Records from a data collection
(** Everything the application does to the store: the operations of the service, each in the
    steps it publishes in, and what follows the session and the rooms. *)
Inductive StagingOp :=
  | Op_Stage (target : ComposerTarget) (inputs : list StageUploadBytesInput)
      (composer_document : option Document)
  | Op_Prepared (target : ComposerTarget) (preparing_ids : list string)
      (prepared : list (StageUploadBytesInput * Codecs))
  | Op_Select (target : ComposerTarget) (id : string) (selection : StagedUploadOutputSelection)
  | Op_Encoded (target : ComposerTarget) (id : string) (selection : StagedUploadOutputSelection)
      (generation source_len : Z) (source_kept : bool)
      (encoded : PreparedImageVariant + MediaPreparationFailureKind)
  | Op_Retry (target : ComposerTarget) (source : StageUploadBytesInput) (codecs : Codecs)
  | Op_UseOriginal (target : ComposerTarget) (source : StageUploadBytesInput)
  | Op_Sent (target : ComposerTarget) (id : string)
  | Op_Caption (target : ComposerTarget) (id : string) (new_caption : option Document)
  | Op_Compression (target : ComposerTarget) (id : string) (choice : StagedUploadCompressionChoice)
  | Op_Clear (target : ComposerTarget)
  | Op_ClearThreads (room_id : string)
  | Op_Retain (room_ids : gset string).
Definition staging_step (s : UploadStagingStore) (op : StagingOp) : UploadStagingStore :=
  match op with
  | Op_Stage t inputs doc => default s (stage_upload_bytes s t inputs doc)
  | Op_Prepared t ids prepared => default s (publish_prepared s t ids prepared)
  | Op_Select t id sel => default s (select_staged_upload_output s t id sel)
  | Op_Encoded t id sel g len kept e => default s (finish_selected_output s t id sel g len kept e)
  | Op_Retry t source codecs => default s (retry_staged_upload_preparation s t source codecs)
  | Op_UseOriginal t source => default s (use_original s t source)
  | Op_Sent t id => default s (remove_sent_upload s t id)
  | Op_Caption t id c => default s (fst <$> update_caption s t id c)
  | Op_Compression t id c => default s (fst <$> update_compression_choice s t id c)
  | Op_Clear t => (clear_target s t).1
  | Op_ClearThreads r => (clear_thread_targets_for_room s r).1
  | Op_Retain rooms => retain_staging_rooms s rooms
  end.
Definition staging_run (ops : list StagingOp) : UploadStagingStore :=
  foldl staging_step UploadStagingStore_default ops.

(** The operation neither selects an output of the upload [id] of [target] nor prepares it
    anew. *)
Definition leaves_choice (target : ComposerTarget) (id : string) (op : StagingOp) : bool :=
  match op with
  | Op_Stage t inputs _ => negb (bool_decide (t = target) && bool_decide (id ∈ input_staged_id <$> inputs))
  | Op_Prepared t _ prepared =>
      negb (bool_decide (t = target) && bool_decide (id ∈ input_staged_id <$> prepared.*1))
  | Op_Select t i _ => negb (bool_decide (t = target) && bool_decide (i = id))
  | Op_Retry t source _ | Op_UseOriginal t source =>
      negb (bool_decide (t = target) && bool_decide (input_staged_id source = id))
  | _ => true
  end.

(** What every entry of the store satisfies, for [P] on its key and item. *)
Definition entries_ok (P : ComposerTarget -> StagedUploadItem -> Prop) (s : UploadStagingStore) : Prop :=
  map_Forall (fun k i => staged_id i = k.2 /\ P k.1 i) (staged_items s).

Lemma items_for_target_elem s t i :
  i ∈ items_for_target s t <-> exists id, staged_items s !! (t, id) = Some i.
Proof.
  unfold items_for_target. rewrite elem_of_sort_by, list_elem_of_fmap. split.
  - intros ([id j] & -> & H). rewrite elem_of_sort_by, list_elem_of_omap in H.
    destruct H as ([[u id'] j'] & Hm & Hs). cbn in Hs. case_decide; simplify_eq/=.
    exists id. by apply elem_of_map_to_list.
  - intros [id Hi]. exists (id, i). split; [done|].
    rewrite elem_of_sort_by, list_elem_of_omap. exists ((t, id), i).
    split; [by apply elem_of_map_to_list|]. cbn. by rewrite decide_True.
Qed.

Section entries.
Context (P : ComposerTarget -> StagedUploadItem -> Prop).

Lemma entries_items s t i : entries_ok P s -> i ∈ items_for_target s t -> P t i.
Proof. intros Hs [id Hi]%items_for_target_elem. by apply (Hs (t, id)) in Hi as [_ ?]. Qed.

Lemma entries_retain keep s : entries_ok P s -> entries_ok P (retain_targets keep s).
Proof. intros Hs k i Hi. cbn in Hi. apply map_lookup_filter_Some in Hi as [Hi _]. by apply (Hs k). Qed.

Lemma entries_replace s t items :
  entries_ok P s -> Forall (P t) items -> entries_ok P (replace_target_items s t items).
Proof.
  intros Hs Hitems. unfold replace_target_items.
  assert (Forall (P t) (filter (fun i => staged_room_id i = target_room_id t) items)) as Hall.
  { rewrite Forall_forall in Hitems |- *. intros i [_ Hi]%list_elem_of_filter. by apply Hitems. }
  apply (entries_retain (fun u => negb (bool_decide (u = t)))) in Hs.
  revert Hs. generalize (retain_targets (fun u => negb (bool_decide (u = t))) s).
  induction Hall as [|i l Hi _ IH]; intros s' Hs'; [done|]. cbn. apply IH.
  by apply map_Forall_insert_2.
Qed.

Lemma entries_update s t id f :
  (forall i i', staged_items s !! (t, id) = Some i -> P t i -> f i = Some i' ->
    staged_id i' = staged_id i /\ P t i') ->
  entries_ok P s -> entries_ok P (default s (fst <$> update_item s t id f)).
Proof.
  intros Hf Hs. unfold update_item. destruct (staged_items s !! (t, id)) as [i|] eqn:Hi;
    cbn [mbind option_bind]; [|done].
  destruct (f i) as [i'|] eqn:Hfi; cbn; [|done].
  pose proof (Hs _ _ Hi) as [Hid Hp]. destruct (Hf i i' eq_refl Hp Hfi) as [Hid' Hp'].
  apply map_Forall_insert_2; [|done]. cbn in *. by rewrite Hid'.
Qed.

Lemma replace_first_Forall t id i items items' :
  Forall (P t) items -> P t i -> replace_first id i items = Some items' -> Forall (P t) items'.
Proof.
  intros Hall Hi. revert items'. induction Hall as [|j l Hj Hl IH]; intros items' H; [done|].
  cbn in H. destruct (String.eqb _ _).
  - injection H as <-. by constructor.
  - destruct (replace_first id i l) as [k|]; [|done]. injection H as <-. constructor; [done|].
    by apply IH.
Qed.

Lemma entries_replace_item s t id i :
  P t i -> entries_ok P s -> entries_ok P (default s (replace_staged_upload_item s t id i)).
Proof.
  intros Hi Hs. unfold replace_staged_upload_item.
  destruct (replace_first id i (items_for_target s t)) as [items|] eqn:H; [|done]. cbn.
  apply entries_replace; [done|]. eapply replace_first_Forall, H; [|done].
  apply Forall_forall. intros j Hj. by apply (entries_items s).
Qed.
End entries.

Lemma staged_item_Some s t id i :
  staged_item s t id = Some i -> i ∈ items_for_target s t /\ staged_id i = id.
Proof. intros [Hi Hid]%find_first_elem. split; [done|]. by apply String.eqb_eq. Qed.
Lemma staged_item_lookup P s t id i :
  entries_ok P s -> staged_item s t id = Some i -> staged_items s !! (t, id) = Some i.
Proof.
  intros Hs [[k Hi]%items_for_target_elem <-]%staged_item_Some.
  apply Hs in Hi as Hk. destruct Hk as [-> _]. done.
Qed.

(** ** The operations keep every item consistent *)

Lemma prepare_one_id t input codecs :
  staged_id (prepare_one t input codecs) = input_staged_id input.
Proof.
  unfold prepare_one, prepare_heif_one. destruct (heif_mime_type codecs); [by destruct (prepared_output codecs)|].
  destruct (_ =? 0)%Z; [done|]. destruct (negb _); [done|]. by destruct (prepared_output codecs).
Qed.

Lemma store_original_file_ok t input : item_ok (store_original_file t input).
Proof.
  split; [repeat constructor; set_solver|]. eexists. split; [apply list_elem_of_here|].
  split; [done|]. repeat split. by left.
Qed.

Lemma prepare_one_ok t input codecs : item_ok (prepare_one t input codecs).
Proof.
  unfold prepare_one, prepare_heif_one. destruct (heif_mime_type codecs).
  - destruct (prepared_output codecs) as [v|]; [|done]. split.
    + repeat constructor; [|set_solver]. intros H. by apply list_elem_of_singleton in H.
    + eexists. split; [apply list_elem_of_further, list_elem_of_here|]. split; [done|].
      repeat split. by right.
  - destruct (_ =? 0)%Z; [done|]. destruct (negb _); [apply store_original_file_ok|].
    destruct (prepared_output codecs) as [v|]; [|done].
    split; [repeat constructor; set_solver|]. eexists. split; [apply list_elem_of_here|].
    split; [done|]. repeat split. by right.
Qed.
Definition is_session_ready (state : Panes) : bool :=
  match session state with Session_Ready _ => true | _ => false end.
Definition room_exists (state : Panes) (id : string) : bool :=
  existsb (fun room => String.eqb (room_id room) id) (rooms state).
(** [state.timeline.room_id.as_deref() == Some(id)] *)
Definition shows_room (state : Panes) (id : string) : bool :=
  bool_decide (timeline_room_id (timeline state) = Some id).
(** The open thread pane when it shows this root. *)
Definition open_thread (state : Panes) (room root : string) : option OpenThread :=
  match thread state with
  | Thread_Open t =>
      if String.eqb (open_room_id t) room && String.eqb (open_root_event_id t) root
      then Some t else None
  | _ => None
  end.
Definition push_error (state : Panes) (code message : string) : Panes :=
  state <| errors ::= fun l => l ++ [{| error_code := code; error_message := message;
                                        recoverable := true; error_reason := None |}] |>.

(** * Refreshing the pane from the stores ([reducer/mod.rs]) *)

Definition refresh_timeline_scheduled_sends (state : Panes) : Panes :=
  state <| timeline ::= fun t =>
    t <| scheduled_send_capability := capability (scheduled_sends state) |>
      <| timeline_scheduled_sends :=
           default [] (scheduled_for_room (scheduled_sends state) <$> timeline_room_id t) |> |>.
Definition refresh_timeline_upload_staging (state : Panes) : Panes :=
  state <| timeline ::= fun t =>
    t <| staged_uploads :=
           default [] (staged_items_for_room (upload_staging state) <$> timeline_room_id t) |> |>.
Definition refresh_timeline_media_gallery (state : Panes) : Panes :=
  state <| timeline ::= fun t =>
    t <| timeline_media_gallery :=
           default [] (gallery_for_room (media_gallery state) <$> timeline_room_id t) |> |>.

(** * Selecting and clearing the active room ([reducer/mod.rs]) *)

(** The [TimelinePaneState] literal of the room selections: the registry is carried over. *)
Definition timeline_of_room (state : Panes) (id : string) : TimelinePaneState :=
  {| timeline_room_id := Some id; timeline_is_subscribed := false; is_paginating_backwards := false;
     composer := composer_for_room (composer_drafts state) id;
     submission_registry := submission_registry (timeline state);
     scheduled_send_capability := capability (scheduled_sends state);
     timeline_scheduled_sends := scheduled_for_room (scheduled_sends state) id;
     staged_uploads := staged_items_for_room (upload_staging state) id;
     timeline_media_gallery := gallery_for_room (media_gallery state) id;
     media_downloads := ∅; reply_quote_thumbnails := ∅; continuity := Continuity_Unknown |}.

Definition had_thread (state : Panes) : bool :=
  negb (thread_is_closed (thread state)) || negb (bool_decide (thread_attention state = Attention_Closed)).
Definition close_thread_pane (state : Panes) : Panes :=
  state <| thread := Thread_Closed |> <| thread_attention := Attention_Closed |>.
Definition event_if (b : bool) (e : UiEvent) : list PaneEffect := if b then [EmitUiEvent e] else [].

Definition select_active_room_after_room_list_update (state : Panes) (id : string) : Reduced :=
  let effects :=
    [SubscribeTimeline id; EmitUiEvent (TimelineChanged id)] ++ event_if (had_thread state) ThreadChanged in
  let state := state <| navigation ::= fun n => n <| active_room_id := Some id |> |> in
  (close_thread_pane (state <| timeline := timeline_of_room state id |>), effects).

◆ PROBLEM REQUIREMENTS:
Using the records above, copy word for word the line with "Forall (P t) items -> P", the line with "by apply IH.", and every line between them.

◆ PROBLEM SOLUTION:
  Forall (P t) items -> P t i -> replace_first id i items = Some items' -> Forall (P t) items'.
Proof.
  intros Hall Hi. revert items'. induction Hall as [|j l Hj Hl IH]; intros items' H; [done|].
  cbn in H. destruct (String.eqb _ _).
  - injection H as <-. by constructor.
  - destruct (replace_first id i l) as [k|]; [|done]. injection H as <-. constructor; [done|].
    by apply IH.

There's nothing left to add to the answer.